Após um período de impasses jurídicos e resistência interna, o governo federal aguarda uma decisão do Supremo Tribunal Federal (STF) para avançar com o projeto da Ferrogrão, uma ferrovia crucial para o escoamento de grãos do Centro-Oeste. O projeto, que possui 933 quilômetros de extensão, ligará Sinop (MT) a Itaituba (PA), facilitando o transporte de produtos agrícolas.

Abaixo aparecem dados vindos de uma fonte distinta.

(* ===== verification/Inline.v ===== *)
(** * Inline actions.

    [apply_context::execute_inline]: which inline actions the code of an account may
    send, by the permissions of the chain.  On a producing node this discharges the
    assumption on permissions under which the system account stays solvent. *)
From stdpp Require Import base gmap list strings.
From Stdlib Require Import ZArith Lia.
From S2P Require Import Prelude Name Asset Runtime Token SystemState Voting Staking Bandwidth Exec.
From S2P Require Import World Authority Permissions NativeActions.

Open Scope Z_scope.

(** The node and the transaction an inline action is sent in. *)
Record node := Node {
  is_producing_block : bool;
  skip_auth_check : bool;
  enforce_whiteblacklist : bool;
  max_transaction_delay : Z;
  max_authority_depth : nat;
  elapsed : Z;  (* [pending_block_time() - trx_context.published] *)
}.

Section inline.
Context {key : Type} `{!EqDecision key}.
Context (microseconds_maximum : Z).
(** [controller::check_actor_list]: the lists a producing node was configured with. *)
Context (actor_allowed : Z -> bool).
Context (n : node).
Abbreviation auth_db := (Permissions.auth_db (key := key)) (only parsing).

(** One declared authorization of the inline action. *)
Definition inline_auth_exists (d : auth_db) (auth : permission_level) : result unit :=
  (check* bool_decide (is_Some (account_index d !! fst auth))
     with "inline action's authorizing actor does not exist" in
   let* o := find_permission auth d in
   rassert (bool_decide (o <> None))
     "inline action's authorizations include a non-existent permission")%res.

(** [receiver] runs the code, for the action [act]; [a] is what it sends. *)
Definition execute_inline (d : auth_db) (privileged : bool) (receiver : Z)
    (act a : chain_action (key := key)) : result unit :=
  (check* bool_decide (is_Some (account_index d !! ca_account a))
     with "inline action's code account does not exist" in
   let send_to_self := ca_account a =? receiver in
   let inherit_parent_authorizations :=
     send_to_self && (receiver =? ca_account act) && is_producing_block n in
   let* _ := rfold (fun _ auth => inline_auth_exists d auth) tt (ca_authorization a) in
   let inherited_authorizations :=
     if inherit_parent_authorizations
     then List.filter (fun auth => bool_decide (auth ∈ ca_authorization act)) (ca_authorization a)
     else [] in
   check* negb (enforce_whiteblacklist n && is_producing_block n)
          || forallb (fun auth => actor_allowed (fst auth)) (ca_authorization a)
     with "authorizing actor of transaction is on the blacklist" in
   if skip_auth_check n || privileged then Ok tt else
   match check_authorization microseconds_maximum (max_transaction_delay n) (max_authority_depth n)
           [a] [] [(receiver, eosio_code_name)] (elapsed n) false inherited_authorizations d with
   | Ok _ => Ok tt
   | Err m =>
       if negb send_to_self then Err m
       else if is_producing_block n
       then Err "Authorization failure with inline action sent to self"
       else Ok tt
   end)%res.

Lemma inline_checked d receiver act a level :
  tree_ok d -> skip_auth_check n = false -> is_producing_block n = true \/ ca_account a <> receiver ->
  execute_inline d false receiver act a = Ok tt -> level ∈ ca_authorization a ->
  entitled d a level /\
  (level ∈ ca_authorization act \/
   exists delay, granted (authority_of d) [] [(receiver, eosio_code_name)] delay level).
Proof.
  intros Hok Hskip Hself H Hl. unfold execute_inline in H.
  do 3 (apply rbind_ok in H as (? & _ & H)). rewrite Hskip in H. cbn [orb] in H.
  destruct (check_authorization _ _ _ _ _ _ _ _ _ _) as [[]|m] eqn:Hc.
  - destruct (check_authorization_entitled _ _ _ _ _ _ _ _ _ _ _ _ Hok Hc ltac:(left) Hl) as [? Hg].
    split; [done|]. destruct Hg as [Hin|(delay & _ & Hg)]; [left|right; eauto].
    destruct (_ && _ && _); [|by apply not_elem_of_nil in Hin].
    apply list_elem_of_In, filter_In in Hin as [_ Hin]. by apply bool_decide_eq_true in Hin.
  - destruct (Z.eqb_spec (ca_account a) receiver); cbn [negb] in H; [|done].
    destruct Hself as [Hp|?]; [|done]. by rewrite Hp in H.
Qed.

(** The actions of the contracts; none of them has an authorization rule of its own. *)
Definition to_chain (a : action) : chain_action (key := key) :=
  ChainAction (act_account a) (act_name a) (act_authorization a) OtherData.

(** [exec_one] takes the privilege of the receiver's account. *)
Definition is_privileged (d : auth_db) (receiver : Z) : bool :=
  default false (account_index d !! receiver).

Definition inline_allowed_by (d : auth_db) (receiver : Z) (parent act : action) : bool :=
  is_ok (execute_inline d (is_privileged d receiver) receiver (to_chain parent) (to_chain act)).

(** No account but the system account is privileged, and no code but the system
    contract's is granted a permission of the system account. *)
Definition system_protected (d : auth_db) : Prop :=
  forall receiver, receiver <> sys_acct ->
    is_privileged d receiver = false /\
    forall permission delay,
      ~ granted (authority_of d) [] [(receiver, eosio_code_name)] delay (sys_acct, permission).

Lemma producing_not_delegated d :
  tree_ok d -> skip_auth_check n = false -> is_producing_block n = true -> system_protected d ->
  not_delegated (inline_allowed_by d).
Proof.
  intros Hok Hskip Hprod Hsys receiver parent act Hr H Hf. unfold inline_allowed_by in H.
  destruct (Hsys receiver Hr) as [Hpriv Hno]. rewrite Hpriv in H.
  destruct (execute_inline _ _ _ _ _) as [[]|] eqn:He; [|done].
  unfold foreign, has_authorization in *. apply not_true_iff_false. intros (p & Hp & E)%existsb_exists.
  apply Z.eqb_eq in E. apply list_elem_of_In in Hp.
  destruct (inline_checked _ _ _ _ p Hok Hskip (or_introl Hprod) He Hp) as [_ [Hin|(delay & Hg)]].
  - apply not_true_iff_false in Hf. apply Hf, existsb_exists. exists p.
    split; [by apply list_elem_of_In|by apply Z.eqb_eq].
  - destruct p as [a perm]. simpl in E. subst a. by eapply Hno.
Qed.
End inline.

(** ** Theorems. *)

Section theorems.
Context {key : Type} `{!EqDecision key}.
Context (microseconds_maximum : Z) (actor_allowed : Z -> bool) (n : node).
Implicit Types (d : auth_db (key := key)).

(** An inline action that passes the check, other than one an account sends to
    itself on a validating node, carries only authorizations that its sender
    inherited from the action it runs or that the permissions of the chain grant to
    the sender's code. *)
Theorem inline_only_authorized d (receiver : Z) (act a : chain_action) (level : permission_level)
  (Hok : tree_ok d) (Hskip : skip_auth_check n = false)
  (Hself : is_producing_block n = true \/ ca_account a <> receiver)
  (H : execute_inline microseconds_maximum actor_allowed n d false receiver act a = Ok tt)
  (Hlevel : level ∈ ca_authorization a) :
  entitled d a level /\
  (level ∈ ca_authorization act \/
   exists delay, granted (authority_of d) [] [(receiver, eosio_code_name)] delay level).
Proof. by eapply inline_checked. Qed.

(** On a producing node the check of inline actions implements the assumption of
    solvency: if no other code is granted a permission of the system account, every
    run of actions keeps what the system account holds for its users covered. *)
(** C1: On a node that produces blocks and checks authorizations, in every run of token,
    staking and bandwidth actions with all the inline transfers they send, the
    balance of the system account in the token contract keeps covering what it holds
    for its users: frozen, unstaking and voted stakes, delegated bandwidth and
    pending refunds. The actions that start the run do not carry the authority of
    the system account and have amounts below 2^62; the permissions form well-formed
    trees, and neither privilege nor a permission of the system account is given to
    other code; the build has no multiple votes, as by default. On a validating node
    the check of actions sent to oneself is skipped, and the same fails (theorem
    self_bypass_theft). *)
Theorem producing_node_solvent d (fuel depth : nat) (w w' : world) (acts : list (chain_env * action))
  (Hok : tree_ok d) (Hskip : skip_auth_check n = false) (Hprod : is_producing_block n = true)
  (Hsys : system_protected d) (Hw : covered 0 w)
  (Hacts : Forall (fun x => act_typed (snd x) /\ foreign (snd x)) acts)
  (Hrun : run_all (inline_allowed_by microseconds_maximum actor_allowed n d) fuel depth w acts = Ok w') :
  covered 0 w'.
Proof.
  assert (Hnd : not_delegated (inline_allowed_by microseconds_maximum actor_allowed n d))
    by by apply producing_not_delegated.
  eapply (rfold_inv (covered 0)); [|exact Hw|exact Hrun].
  intros w1 [ce act] w2 Hx Hw1 H. rewrite Forall_forall in Hacts.
  destruct (Hacts _ Hx) as [Hty Hf]. by eapply exec_covered.
Qed.
End theorems.

(** ** A concrete chain.

    The accounts of [World]'s example, each with one key; only the system account is
    privileged. *)
Definition ex_keys : list (Z * Z) :=
  [(config.token_account_name, 2); (ex_voter, 3); (ex_bp, 4); (config.match_account_name, 5)].
Definition ex_create (privileged : bool) (name k : Z) (d : auth_db) : result (auth_db (key := Z)) :=
  create_native_account (fun _ => 34) (ex_env sys_acct) 5 privileged name (key_authority k)
    (key_authority k) d.
Definition ex_system : auth_db := ex_of (ex_create true sys_acct 1 initialize_database).
Definition ex_chain : auth_db :=
  ex_of (rfold (fun d x => ex_create false (fst x) (snd x) d) ex_system ex_keys).

Lemma ex_keys_named : Forall (fun x => fst x <> 0) ex_keys.
Proof. by repeat constructor. Qed.

Lemma sys_named : sys_acct <> 0.
Proof. done. Qed.

Lemma ex_chain_ok : db_ok ex_chain.
Proof.
  assert (H1 : ex_create true sys_acct 1 initialize_database = Ok ex_system) by by vm_compute.
  assert (H2 : rfold (fun d x => ex_create false (fst x) (snd x) d) ex_system ex_keys = Ok ex_chain)
    by by vm_compute.
  eapply (rfold_inv db_ok); [|..|exact H2].
  - intros d1 [name k] d2 Hin Hd1 H. eapply native_account_db_ok; [exact Hd1|..|exact H];
      [|apply key_authority_typed..].
    pose proof ex_keys_named as Hn. rewrite Forall_forall in Hn. exact (Hn _ Hin).
  - unfold ex_create in H1. eapply native_account_db_ok; [apply initialize_database_ok|exact sys_named|apply key_authority_typed..|exact H1].
Qed.

(** Its authorities ask for keys only. *)
Definition keys_only (auth : authority (key := Z)) : bool :=
  (0 <? threshold auth) && bool_decide (accounts auth = []) && bool_decide (waits auth = []).

Lemma ex_chain_keys level auth : authority_of ex_chain level = Some auth -> keys_only auth = true.
Proof.
  intros H. unfold authority_of in H. destruct (get_permission level ex_chain) as [[id p]|] eqn:E; [|done].
  injection H as <-. apply get_permission_names in E as ([Hnz _] & Hp & _); [|apply ex_chain_ok].
  assert (Hall : forallb (fun x => (fst x =? 0) || keys_only (po_auth (snd x)))
                   (map_to_list (perm_index ex_chain)) = true) by by vm_compute.
  rewrite forallb_forall in Hall. apply elem_of_map_to_list, list_elem_of_In, Hall in Hp.
  cbn [fst snd] in Hp. apply Z.eqb_neq in Hnz. by rewrite Hnz in Hp.
Qed.

Lemma no_key_not_granted level perms delay :
  ~ level ∈ perms -> ~ (fst level, 0) ∈ perms ->
  ~ granted (authority_of ex_chain) [] perms delay level.
Proof.
  intros H1 H2 [[?|?]|(auth & l & Ha & Hsub & Hh & Ht)]%granted_inv; [done|done|].
  apply ex_chain_keys in Ha. unfold keys_only in Ha. rinv.
  destruct l as [|m l]; [cbn in Ht; lia|]. apply Forall_cons in Hh as [Hm _].
  assert (Hin : m ∈ factors auth) by (eapply elem_of_submseteq; [left|exact Hsub]).
  unfold factors in Hin. repeat match goal with H : _ = [] |- _ => rewrite H in Hin end.
  cbn in Hin. rewrite app_nil_r in Hin. apply list_elem_of_fmap in Hin as (k & -> & _).
  cbn in Hm. by apply not_elem_of_nil in Hm.
Qed.

Lemma ex_chain_protected : system_protected ex_chain.
Proof.
  intros receiver Hr. split.
  - unfold is_privileged. destruct (account_index ex_chain !! receiver) as [b|] eqn:E; [|done]. cbn.
    assert (Hall : forallb (fun x => (fst x =? sys_acct) || negb (snd x))
                     (map_to_list (account_index ex_chain)) = true) by by vm_compute.
    rewrite forallb_forall in Hall. apply elem_of_map_to_list, list_elem_of_In, Hall in E.
    cbn in E. apply Z.eqb_neq in Hr. rewrite Hr in E. by destruct b.
  - intros permission delay. apply no_key_not_granted; rewrite list_elem_of_singleton; by intros [=].
Qed.

(** A producing and a validating node. *)
Definition ex_node (producing : bool) : node := Node producing false false 3600 6 0.
Definition ex_allowed (producing : bool) : Z -> action -> action -> bool :=
  inline_allowed_by (2 ^ 63 - 1) (fun _ => true) (ex_node producing) ex_chain.

(** The actions of [World]'s example, checked by a producing node. *)
Definition ex_paid : world :=
  match run_all (ex_allowed true) 3 1 ex_world ex_acts with Ok w => w | Err _ => ex_world end.

Lemma inline_only_authorized_witness :
  entitled ex_chain (ChainAction ex_bp active [(ex_voter, active)] OtherData) (ex_voter, active) /\
  ((ex_voter, active) ∈ [(ex_voter, active)] \/
   exists delay, granted (authority_of ex_chain) [] [(ex_bp, eosio_code_name)] delay (ex_voter, active)).
Proof.
  apply (inline_only_authorized (2 ^ 63 - 1) (fun _ => true) (ex_node true) ex_chain ex_bp
           (ChainAction ex_bp active [(ex_voter, active)] OtherData));
    [apply ex_chain_ok|done|by left|by vm_compute|left].
Defined.

Lemma producing_node_solvent_witness : covered 0 ex_paid /\ sys_balance ex_paid = 11020000.
Proof.
  split; [|by vm_compute].
  apply (producing_node_solvent (2 ^ 63 - 1) (fun _ => true) (ex_node true) ex_chain 3 1 ex_world
           ex_paid ex_acts);
    [apply ex_chain_ok|done|done|apply ex_chain_protected|apply ex_world_covered|exact ex_acts_typed|by vm_compute].
Defined.

(** The voter trades what belongs to the system account. *)
Definition ex_theft : list (chain_env * action) :=
  [(ChainEnv {[sys_acct; ex_voter; ex_bp; config.match_account_name]} 100 1000,
    Action config.token_account_name (N_ "trade") [(ex_voter, active)]
      (trade_args sys_acct config.match_account_name (Asset 9000000 CORE_SYMBOL)
         Token.func_type_match "mine"))].
Definition ex_stolen : world :=
  match run_all (ex_allowed false) 3 1 ex_world ex_theft with Ok w => w | Err _ => ex_world end.

(** A validating node accepts a block in which an account trades the tokens of the
    system account away without its authority: trade sends a transfer to the token
    contract itself, and outside block production the failed authorization of an
    action sent to oneself is ignored. A producing node refuses the same action. *)
Theorem self_bypass_theft :
  system_protected ex_chain /\ Forall (fun x => foreign (snd x)) ex_theft /\
  is_ok (run_all (ex_allowed true) 3 1 ex_world ex_theft) = false /\
  run_all (ex_allowed false) 3 1 ex_world ex_theft = Ok ex_stolen /\
  sys_balance ex_world = 9000000 /\ sys_balance ex_stolen = 0.
Proof.
  split_and!; [exact ex_chain_protected|by repeat constructor|by vm_compute..].
Qed.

A Ferrogrão é parte do novo Programa de Aceleração do Crescimento (PAC) e enfrenta desafios relacionados ao licenciamento ambiental. O traçado original da ferrovia foi alterado para evitar a sobreposição com o Parque Nacional do Jamanxim, mas ainda existem resistências, especialmente no Ministério do Meio Ambiente. O ministro dos Transportes, Renan Filho, destacou que a judicialização do projeto ainda não foi resolvida.
Licenciamento Ambiental e Expectativas
O governo planeja enviar o projeto ao Tribunal de Contas da União (TCU) ainda este ano, o que poderia permitir o leilão da concessão em 2026. No entanto, a entrada do pedido de licença ambiental ainda não ocorreu. O novo modelo de Licença Ambiental Especial (LAE), que entrou em vigor recentemente, poderá ser aplicado ao projeto, mas ainda há incertezas sobre sua viabilidade.
A Agência Nacional de Transportes Terrestres (ANTT) informou que a mudança no traçado da Ferrogrão retirou a ferrovia dos limites do Parque do Jamanxim e que não atravessa terras indígenas. O Ministério dos Transportes estima que a obra pode evitar um desperdício anual de R$ 7,9 bilhões em custos logísticos, reduzindo a dependência da rodovia BR-163.
Desafios Jurídicos e Ambientais
A ação do PSOL, que questiona a legalidade do projeto, ainda está pendente no STF. O partido busca barrar qualquer avanço no licenciamento ambiental, o que inclui a suspensão de um possível leilão. A Procuradoria-Geral da República já se manifestou contra essa tentativa de paralisação.
O governo defende a Ferrogrão como uma solução para melhorar a logística de transporte de grãos, enquanto críticos alertam sobre os riscos ambientais associados ao projeto. A expectativa é que a decisão do STF possa desbloquear o andamento da obra, que é vista como vital para o agronegócio brasileiro.